You’re an Educator

Education is the most gratifying career I can think of. Since you are reading this post, I think you know that too. That’s because you’re an educator. You recognize that every day is an opportunity to touch the hearts and minds of the kids, colleagues, and the community you serve. You are essential. You are writing your own legacy and choosing how you will be remembered by influencing the lives of others in the most intentional ways. Every interaction you are living, big and small matters. A simple moment in time that may be a microcosm of your day, could have the possibility of leaving a lasting impression on others. The idea that the people who have crossed your path could take a piece of you with them is special.

You’re an educator. Your presence exudes inspiration and the measure of your impact knows no bounds. How many other careers have the potential to leave a lasting impression and influence how people approach their future? In the book Because of a Teacher, I shared, “When you make an effort to intentionally connect with people, you pave the way to hidden pathways of opportunity that can positively impact your future.” You recognize that the connections you intentionally build make your work matter. Those connections open doors for students to shape the minds of future leaders, innovators, and change agents. It’s because you’re an educator, you care about your students’ interests. You embed those interests into your practice so your students can find their passions, are propelled to achieve greatness, and overcome any obstacles they will face.

You’re an educator. You have the tremendous responsibility of creating safe spaces in your classrooms and instilling a sense of belonging so that students feel seen, heard and valued. In the book Safe, Seen, and Stretched in the Classroom, Julie Schmidt Hasson shared “It occurred to me that making a difference in students’ lives wasn’t just about helping them feel safe. It was also about making them feel seen. It was about demonstrating through actions that students are worthy of their teacher’s time and attention.” With your unwavering commitment, you are establishing classroom cultures of mutual trust and respect where students lead with an empathetic lens, feel more connected to each other, take ownership over their learning, and unlock their full potential.

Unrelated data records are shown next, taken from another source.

Definition handle_link (provider_id : Uuid) (p : Provider) (c : IdClaims) (mail : string) (u : Uuid)
    (existing : option Uuid) (origin : option string) (x : Draws) : Server Response :=
  t ← now;
  ok ← exec (insert_link_ticket (id4 x)
         (mkPendingLink (Auth.hash_token (token1 x)) provider_id (id_sub c) mail u
            (roles_json (extract_mapped_roles p (additional_claims c))) existing t (t + secs TTL_SECONDS)));
  mret (if (ok : bool) then LinkRedirect origin mail (token1 x) existing else LoginError "oidc_internal_error").

(** Stage 3. *)
Definition resolve_or_create_oidc_user (provider_id : Uuid) (p : Provider) (c : IdClaims) (mail : string)
    (origin : option string) (x : Draws) : Server Response :=
  early ← check_registration_eligibility provider_id p c mail origin x;
  match early with
  | Some r => mret r
  | None =>
      t ← now;
      res ← exec (callback_txn t provider_id p c mail (id1 x) (id2 x));
      match res with
      | Refuse code => mret (LoginError code)
      | AskLink u existing => handle_link provider_id p c mail u existing origin x
      | Login u created reg sync =>
          _ ← handle_role_sync_outcome u (p_name p) sync;
          _ ← publish_registration reg;
          _ ← (if (created : bool) then audit "USER_CREATE" (Some u) Auth.Success None else mret tt);
          create_oidc_exchange_and_redirect u provider_id origin x
      end
  end.

Definition oidc_callback (idp : IdP) (error code csrf : option string) (x : Draws) : Server Response :=
  match error with
  | Some _ => callback_answer (LoginError "oidc_denied")
  | None =>
      match code, csrf with
      | Some code, Some csrf =>
          v ← validate_oidc_state idp csrf;
          match v with
          | Err r => callback_answer r
          | Ok (f, p, allow) =>
              match extract_claims (exchange_code idp p code (pkce_verifier f) (nonce f) (redirect_uri f) allow) with
              | Err r => callback_answer r
              | Ok (c, mail) =>
                  r ← resolve_or_create_oidc_user (fl_provider_id f) p c mail (flow_origin f) x;
                  callback_answer r
              end
          end
      | _, _ => callback_answer (LoginError "oidc_missing_params")
      end
  end.

(** ** Sessions *)

Definition mint_oidc_auth_response (u provider_id : Uuid) (x : Draws) : Server Response :=
  user ← query (λ d, Auth.users (auth d) !! u);
  match user with
  | None => mret internal_error
  | Some w =>
      if negb (Auth.is_active w) then mret (ErrorResponse 403 "User is deactivated")
      else
        r ← credential (Auth.create_refresh_token (id4 x) (token2 x) u (Auth.Oidc provider_id) None None);
        match r with
        | Err _ => mret internal_error
        | Ok refresh =>
            t ← now;
            mret match Auth.create_access_token t (id5 x) u "oidc" (Some provider_id) None with
                 | Err _ => internal_error
                 | Ok access => AuthBody 200 access refresh
                 end
        end
  end.

Definition minted (r : Response) : Auth.AuditOutcome * option string :=
  match r with
  | AuthBody _ _ _ => (Auth.Success, None)
  | _ => (Auth.Failed, Some "mint_auth_response_failed")
  end.

Definition oidc_exchange (code : string) (x : Draws) : Server Response :=
  if is_blank code then
    _ ← audit "AUTH_OIDC_EXCHANGE" None Auth.ValidationFailed (Some "invalid_request");
    mret (ErrorResponse 400 "code must not be empty")
  else
    e ← take_exchange code;
    match e with
    | None => _ ← audit "AUTH_OIDC_EXCHANGE" None Auth.ValidationFailed (Some "invalid_or_expired_exchange_code");
              mret (ErrorResponse 400 "Invalid or expired exchange code")
    | Some (_, e) =>
        r ← mint_oidc_auth_response (ex_user_id e) (ex_provider_id e) x;
        let '(o, reason) := minted r in
        _ ← audit "AUTH_OIDC_EXCHANGE" None o reason;
        mret r
    end.

(** ** POST /api/v1/auth/oidc/complete-registration *)

Definition registration_error (e : RegistrationValidationError) : Response :=
  match e with
  | RegClosed => ErrorResponse 403 "Registration is currently closed."
  | TokenRequired => ErrorResponse 403 "A registration token is required."
  | NoTokenConfigured => ErrorResponse 403 "No registration token is configured."
  | InvalidToken => ErrorResponse 403 "Invalid registration token."
  | VerificationFailed => ErrorResponse 500 "An internal error occurred."
  end.

(** A failed default role is logged and ignored. *)
Definition viewer_or_skip (u : Uuid) (d : Db) : Db :=
  match assign_viewer_role default_tenant u d with Ok d' => d' | Err _ => d end.

(** The deferred role sync, if there are mapped roles and the provider is still in use. *)
Definition deferred_sync (u provider_id : Uuid) (mapped : list string) (d : Db)
    : option (string * RoleSyncOutcome) * Db :=
  if decide (mapped = []) then (None, d)
  else match find_active_provider default_tenant provider_id d with
       | None => (None, d)
       | Some p => let '(o, d') := sync_or_skip u p (build_fake_claims_for_sync p mapped) d in
                   (Some (p_name p, o), d')
       end.

Inductive CreateResult :=
| Created (reg : option RegistrationSettings) (sync : option (string * RoleSyncOutcome))
| NotCreated (outcome : Auth.AuditOutcome) (reason : string) (r : Response)
| SetupFailed.

Definition complete_registration_txn (t : Instant) (r : PendingRegistration) (mapped : list string)
    (mail : string) (u k : Uuid) (d : Db) : CreateResult * Db :=
  if negb (none (user_by_email mail d))
  then (NotCreated Auth.DeniedOutcome "email_already_exists"
          (ErrorResponse 409 "A user with this email already exists"), d)
  else match insert_user u (Auth.mkUser mail true None) d with
  | Err _ => (NotCreated Auth.Failed "user_insert_failed" internal_error, d)
  | Ok d1 =>
      match insert_link k (mkLink u (pr_provider_id r) (pr_subject r) t) d1 with
      | Err _ => (NotCreated Auth.Failed "oidc_link_insert_failed" internal_error, d)
      | Ok d2 =>
          match handle_first_user_setup default_tenant u 1 Keep d2 with
          | Err _ => (SetupFailed, d)
          | Ok (reg, d3) =>
              let d4 := if none reg then viewer_or_skip u d3 else d3 in
              let '(s, d5) := deferred_sync u (pr_provider_id r) mapped d4 in
              (Created reg s, d5)
          end
      end
  end.

Definition oidc_complete_registration (reg_token code : string) (x : Draws) : Server Response :=
  reg ← query registration;
  match validate_registration reg (Some reg_token) with
  | Err e => _ ← audit "USER_CREATE" None Auth.DeniedOutcome (Some "registration_not_allowed");
             mret (registration_error e)
  | Ok _ =>
      pending ← take_registration code;
      match pending with
      | None =>
          _ ← audit "USER_CREATE" None Auth.ValidationFailed (Some "invalid_or_expired_registration_code");
          mret (ErrorResponse 400 "Invalid or expired registration code")
      | Some (_, r) =>
          match roles_of_json (pr_mapped_roles r) with
          | None => _ ← audit "USER_CREATE" None Auth.Failed (Some "pending_registration_load_failed");
                    mret internal_error
          | Some mapped =>
              match parse_email (pr_email r) with
              | None => _ ← audit "USER_CREATE" None Auth.Failed (Some "pending_email_parse_failed");
                        mret internal_error
              | Some mail =>
                  t ← now;
                  res ← exec (complete_registration_txn t r mapped mail (id1 x) (id2 x));
                  match res with
                  | SetupFailed => mret internal_error
                  | NotCreated o reason resp => _ ← audit "USER_CREATE" None o (Some reason); mret resp
                  | Created reg' sync =>
                      _ ← publish_registration reg';
                      _ ← match sync with
                          | Some (n, o) => handle_role_sync_outcome (id1 x) n o
                          | None => mret tt
                          end;
                      _ ← audit "USER_CREATE" (Some (id1 x)) Auth.Success None;
                      mint_oidc_auth_response (id1 x) (pr_provider_id r) x
                  end
              end
          end
      end
  end.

Recently, I was walking the halls of a school building during transition time. Since I no longer have a classroom to call my own, I use this as an opportunity to connect with students and colleagues because I am still an educator. As I was walking, I heard a student calling my name. She looked awfully familiar, but I admit, I couldn’t exactly place where I had interacted with her before. I turned around and my smile met hers. “Hi, how is your day going?” I immediately asked, feeling excited that there are students who still know my name. “It’s been an interesting day, Mrs. Kaufman,” she responded looking a little deflated. “Would you like to share a little more with me?” I responded carefully inviting her to elaborate. “Yes, I would, I wanted to talk to you about something. When I saw you, I wanted to share something because I remember you telling me that you were a reading teacher when you visited my classroom a few months ago.” 

I quickly went through my file cabinet of interactions as this interaction DID seem familiar. Yes! I suddenly recalled that while I was conducting a formal observation in a classroom, this student and I had a chat. This is not unusual for me because when I go into classrooms, I like to speak with the students and teachers. Rather than being “that stranger” in the room who is documenting a lesson, I like to be a part of it.

The student went on to share, “Today, I officially have an IEP. I am not sure how I feel about it. Sometimes I struggle with understanding what I’m reading. Can you give me some advice, Mrs. Kaufman?” she responded. I paused for a moment and thought about how deeply moved and privileged I felt that this student wanted to include me in her reflection and seek my feedback. “Well, right now I am seeing a learner who is reflective and cares about her personal growth. I see you as a student who will not let this define you because you will use this as a tool to highlight your strengths and be even more intentional about working towards your goals. You are in charge of your learning!” That deflated look that this student had seconds before turned into a smile of gratitude and relief. “Thank you, Mrs. Kaufman. You must have been a great teacher.” My heart sank for a moment, longing for the teaching moments I had experienced when I was able to interact with students more regularly. When I replied, I started letting go of that feeling and I suddenly felt a sense of pride and purpose in the reminder that my role as an educator extends beyond the physical classroom and into the lives of my students. “I’ll always be a teacher.”

You’re an educator. Your influence will always extend far beyond the classroom walls and into the hearts and minds of those you touch. Keep striving to be intentional in your interactions, and know that you are making a difference in the world. Rest assured that your legacy will be felt for years to come. Stay in the work that matters. We need you.